In order to design production processes and supply chains efficiently, planners rely on value stream modelling with digital tools.
These are used to model production processes as a graph with production, transport and storage steps. In the VaStNet (Value Stream Optimisation Networks) research project, SimPlan AG, SIEBEN Consulting-Training-System GmbH and RheinMain University of Applied Sciences (HSRM) are jointly investigating how users can use the VaStNet assistant to model and optimise correct value streams more easily in the future with the help of AI and neural networks. The aim is to make production and supply chains more flexible, especially in times of skills shortages, supply bottlenecks and fluctuating raw material prices. This will contribute to the competitiveness and sustainability of companies. The two-year project is being funded by the Federal Ministry of Education and Research (BMBF) with 237,358.80 euros.
By simulating value streams in production processes and supply chains, planners can use digital tools to evaluate efficiency, analyse alternatives and plan resources. In practice, these value streams can comprise several hundred nodes with annotations, such as comments on the products produced and runtimes. “The correct creation of a value stream is similar to the creation of software: users often make errors that are difficult to localise and correct based on the behaviour of the value stream. As a result, digital value stream modelling is still predominantly the preserve of simulation specialists,” says Prof. Dr Sven Spieckermann, CEO of SimPlan AG.

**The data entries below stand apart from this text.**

(* ===== verification/Base64.v ===== *)
(** URL-safe base64 as the portal's tokens use it: [base64.urlsafe_b64encode]
    with the padding stripped, and CPython's lenient decoder
    ([binascii.a2b_base64] without strict mode, which skips the characters
    outside the alphabet). A byte is its eight bits and a digit its six, so
    encoding and decoding are regroupings of bits. *)
From S2P Require Import Prelude PyText.

(** A base64 digit: six bits, most significant first. *)
Record sextet := Sextet { sx5 : bool; sx4 : bool; sx3 : bool; sx2 : bool; sx1 : bool; sx0 : bool }.

Definition sextet_val (s : sextet) : nat :=
  let 'Sextet a b c d e f := s in
  32 * Nat.b2n a + 16 * Nat.b2n b + 8 * Nat.b2n c + 4 * Nat.b2n d + 2 * Nat.b2n e + Nat.b2n f.

Definition sextet_of (n : nat) : sextet :=
  Sextet (Nat.testbit n 5) (Nat.testbit n 4) (Nat.testbit n 3)
         (Nat.testbit n 2) (Nat.testbit n 1) (Nat.testbit n 0).

Definition b64_alphabet : bytes :=
  to_bytes "ABCDEFGHIJKLMNOPQRSTUVWXYZabcdefghijklmnopqrstuvwxyz0123456789-_".

Definition sextet_char (s : sextet) : ascii := nth (sextet_val s) b64_alphabet "="%char.

(** The digit of a character; [urlsafe_b64decode] maps ["-_"] to ["+/"] first,
    so both spellings are digits. *)
Definition char_sextet (c : ascii) : option sextet :=
  let n := nat_of_ascii c in
  if (65 <=? n) && (n <=? 90) then Some (sextet_of (n - 65))
  else if (97 <=? n) && (n <=? 122) then Some (sextet_of (n - 71))
  else if (48 <=? n) && (n <=? 57) then Some (sextet_of (n + 4))
  else if (n =? 43) || (n =? 45) then Some (sextet_of 62)
  else if (n =? 47) || (n =? 95) then Some (sextet_of 63)
  else None.

Lemma char_sextet_char s : char_sextet (sextet_char s) = Some s.
Proof. by destruct s as [[|] [|] [|] [|] [|] [|]]. Qed.

Lemma sextet_char_not_dot s : sextet_char s ≠ "."%char ∧ sextet_char s ≠ "="%char
  ∧ (N_of_ascii (sextet_char s) < 128)%N.
Proof. by destruct s as [[|] [|] [|] [|] [|] [|]]. Qed.

(** ** Encoding *)

Fixpoint b64_digits (b : bytes) : list sextet :=
  match b with
  | [] => []
  | [Ascii a0 a1 a2 a3 a4 a5 a6 a7] =>
      [Sextet a7 a6 a5 a4 a3 a2; Sextet a1 a0 false false false false]
  | [Ascii a0 a1 a2 a3 a4 a5 a6 a7; Ascii b0 b1 b2 b3 b4 b5 b6 b7] =>
      [Sextet a7 a6 a5 a4 a3 a2; Sextet a1 a0 b7 b6 b5 b4; Sextet b3 b2 b1 b0 false false]
  | Ascii a0 a1 a2 a3 a4 a5 a6 a7 :: Ascii b0 b1 b2 b3 b4 b5 b6 b7
      :: Ascii c0 c1 c2 c3 c4 c5 c6 c7 :: b' =>
      Sextet a7 a6 a5 a4 a3 a2 :: Sextet a1 a0 b7 b6 b5 b4
        :: Sextet b3 b2 b1 b0 c7 c6 :: Sextet c5 c4 c3 c2 c1 c0 :: b64_digits b'
  end.

(** [base64.urlsafe_b64encode], padding included *)
Definition urlsafe_b64encode (b : bytes) : string :=
  let ds := map sextet_char (b64_digits b) in
  of_bytes (ds ++ replicate ((4 - length ds mod 4) mod 4) "="%char).

(** ** Decoding *)

(** The decoder between two characters: the bits of the current group that are
    not written yet, by [quad_pos]. *)
Inductive quad :=
  | Q0
  | Q1 (b5 b4 b3 b2 b1 b0 : bool)
  | Q2 (b3 b2 b1 b0 : bool)
  | Q3 (b1 b0 : bool).

Definition quad_pos (q : quad) : nat :=
  match q with Q0 => 0 | Q1 _ _ _ _ _ _ => 1 | Q2 _ _ _ _ => 2 | Q3 _ _ => 3 end.

Definition quad_step (q : quad) (s : sextet) : quad * bytes :=
  let 'Sextet s5 s4 s3 s2 s1 s0 := s in
  match q with
  | Q0 => (Q1 s5 s4 s3 s2 s1 s0, [])
  | Q1 b5 b4 b3 b2 b1 b0 => (Q2 s3 s2 s1 s0, [Ascii s4 s5 b0 b1 b2 b3 b4 b5])
  | Q2 b3 b2 b1 b0 => (Q3 s1 s0, [Ascii s2 s3 s4 s5 b0 b1 b2 b3])
  | Q3 b1 b0 => (Q0, [Ascii s0 s1 s2 s3 s4 s5 b0 b1])
  end.

(** [binascii.a2b_base64]: [None] is [binascii.Error]. *)
Fixpoint a2b_go (q : quad) (pads : nat) (b : bytes) : option bytes :=
  match b with
  | [] => match q with Q0 => Some [] | _ => None end
  | c :: b' =>
      if decide (c = "="%char) then
        if 2 <=? quad_pos q then
          if 4 <=? quad_pos q + S pads then Some [] else a2b_go q (S pads) b'
        else a2b_go q pads b'
      else match char_sextet c with
           | None => a2b_go q pads b'
           | Some s =>
               let '(q', out) := quad_step q s in
               app out <$> a2b_go q' 0 b'
           end
  end.

(** [base64.urlsafe_b64decode] of a [str]: non-ASCII text is a [ValueError]. *)
Definition urlsafe_b64decode (s : string) : option bytes :=
  if forallb (λ c, (N_of_ascii c <? 128)%N) (to_bytes s)
  then a2b_go Q0 0 (to_bytes s) else None.

(** ** Round trip *)

Lemma a2b_go_digit q pads s b :
  a2b_go q pads (sextet_char s :: b) =
  (let '(q', out) := quad_step q s in app out <$> a2b_go q' 0 b).
Proof.
  simpl. rewrite decide_False by apply sextet_char_not_dot.
  by rewrite char_sextet_char.
Qed.

(** Three bytes at a time. *)
Lemma bytes_ind3 (P : bytes → Prop) :
  P [] → (∀ a, P [a]) → (∀ a b, P [a; b]) →
  (∀ a b c l, P l → P (a :: b :: c :: l)) → ∀ l, P l.
Proof.
  intros H0 H1 H2 H3.
  assert (∀ l, P l ∧ (∀ a, P (a :: l)) ∧ (∀ a b, P (a :: b :: l))) as H; [|apply H].
  intros l. induction l as [|c l (IH0 & IH1 & IH2)]; split_and!; auto.
Qed.

Lemma b64_digits_length b : length (b64_digits b) mod 4 ≠ 1.
Proof.
  induction b as [|[] |[] []|[] [] [] b IH] using bytes_ind3; try done; simpl length.
  replace (S (S (S (S (length (b64_digits b)))))) with (length (b64_digits b) + 1 * 4) by lia.
  rewrite Nat.Div0.mod_add. done.
Qed.

(** Decoding the digits followed by the padding their number asks for. *)
Lemma a2b_go_digits pads b :
  a2b_go Q0 pads (map sextet_char (b64_digits b) ++
    replicate ((4 - length (b64_digits b) mod 4) mod 4) "="%char) = Some b.
Proof.
  revert pads. induction b as [|[] |[] []|[] [] [] b IH] using bytes_ind3; intros pads;
    [done|cbn [b64_digits map app]; repeat (rewrite a2b_go_digit; cbn [quad_step]); done..|].
  cbn [b64_digits map app length].
  replace (S (S (S (S (length (b64_digits b)))))) with (length (b64_digits b) + 1 * 4) by lia.
  rewrite Nat.Div0.mod_add.
  do 4 (rewrite a2b_go_digit; cbn [quad_step]). by rewrite IH.
Qed.

Lemma b64_text_ascii (ds : list sextet) n :
  forallb (λ c, (N_of_ascii c <? 128)%N) (map sextet_char ds ++ replicate n "="%char) = true.
Proof.
  apply forallb_forall. intros c Hc. apply list_elem_of_In, elem_of_app in Hc as [Hc|Hc].
  - apply list_elem_of_In, in_map_iff in Hc as (s & <- & _).
    apply N.ltb_lt, sextet_char_not_dot.
  - by apply elem_of_replicate in Hc as [-> _].
Qed.

Lemma urlsafe_b64_roundtrip_padded b : urlsafe_b64decode (urlsafe_b64encode b) = Some b.
Proof.
  unfold urlsafe_b64decode, urlsafe_b64encode.
  rewrite to_of_bytes, b64_text_ascii, length_map. apply a2b_go_digits.
Qed.

Lemma bytes_rstrip1_replicate c n l :
  (∀ d l', l = d :: l' → d ≠ c) → bytes_rstrip1 c (replicate n c ++ l) = l.
Proof.
  intros Hl. induction n as [|n IH]; simpl; [|by rewrite decide_True].
  destruct l as [|d l']; simpl; [done|]. rewrite decide_False; [done|by eapply Hl].
Qed.

Lemma rev_replicate {A} n (x : A) : rev (replicate n x) = replicate n x.
Proof. rewrite rev_alt. apply reverse_replicate. Qed.

(** Stripping the padding keeps exactly the digits. *)
Lemma rstrip_b64encode b :
  py_rstrip "=" (urlsafe_b64encode b) = of_bytes (map sextet_char (b64_digits b)).
Proof.
  unfold py_rstrip, urlsafe_b64encode. rewrite to_of_bytes, rev_app_distr, rev_replicate.
  rewrite bytes_rstrip1_replicate; [by rewrite rev_involutive|].
  intros d l' Hd. assert (d ∈ map sextet_char (b64_digits b)) as Hin.
  { apply list_elem_of_In, in_rev. rewrite Hd. by left. }
  apply list_elem_of_In, in_map_iff in Hin as (s & <- & _). apply sextet_char_not_dot.
Qed.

AI assistant for process planners
This is precisely where the VaStNet project comes in: “Our goal is to support users in modelling correct value streams with the help of AI. To this end, learning processes are to be developed that support value stream experts as digital assistants. VaStNet identifies errors in the value stream and makes suggestions for converting a digitally documented but error-prone value stream into a correct value stream that can be simulated. To achieve this, VaStNet formulates a machine learning problem similar to language modelling in text AIs: given correct value streams are changed and the model is now trained to predict the changes based on the context,” explains Prof. Dr Dirk Krechel, who is leading the project at HSRM together with Prof. Dr Adrian Ulges from the Department of Design Informatics Media.
Innovation and prospects
The VaStNet research project builds on successful preliminary work by project partners SimPlan and RheinMain University of Applied Sciences, in which AI methods for the interactive repair of value streams were used for the first time worldwide. This work is now being expanded to include new innovations on three levels: the adaptation level (where the AI is customisable to the specific value streams of a customer), the modelling level (where a deep learning model is used) and the simulation level (where the model takes into account the simulation results of the value stream for its recommendations).
“The smart VaStNet assistant is intended to make value stream simulation more accessible and open it up to a much larger customer base. Especially in times of skills shortages, supply bottlenecks and fluctuating raw material prices, the aim is to contribute to making production and supply chains more flexible in order to make industrial processes more competitive and sustainable,” says Martin Dahinten, owner of SIEBEN Consulting-Training-System GmbH, which is acting as a transfer partner in the project.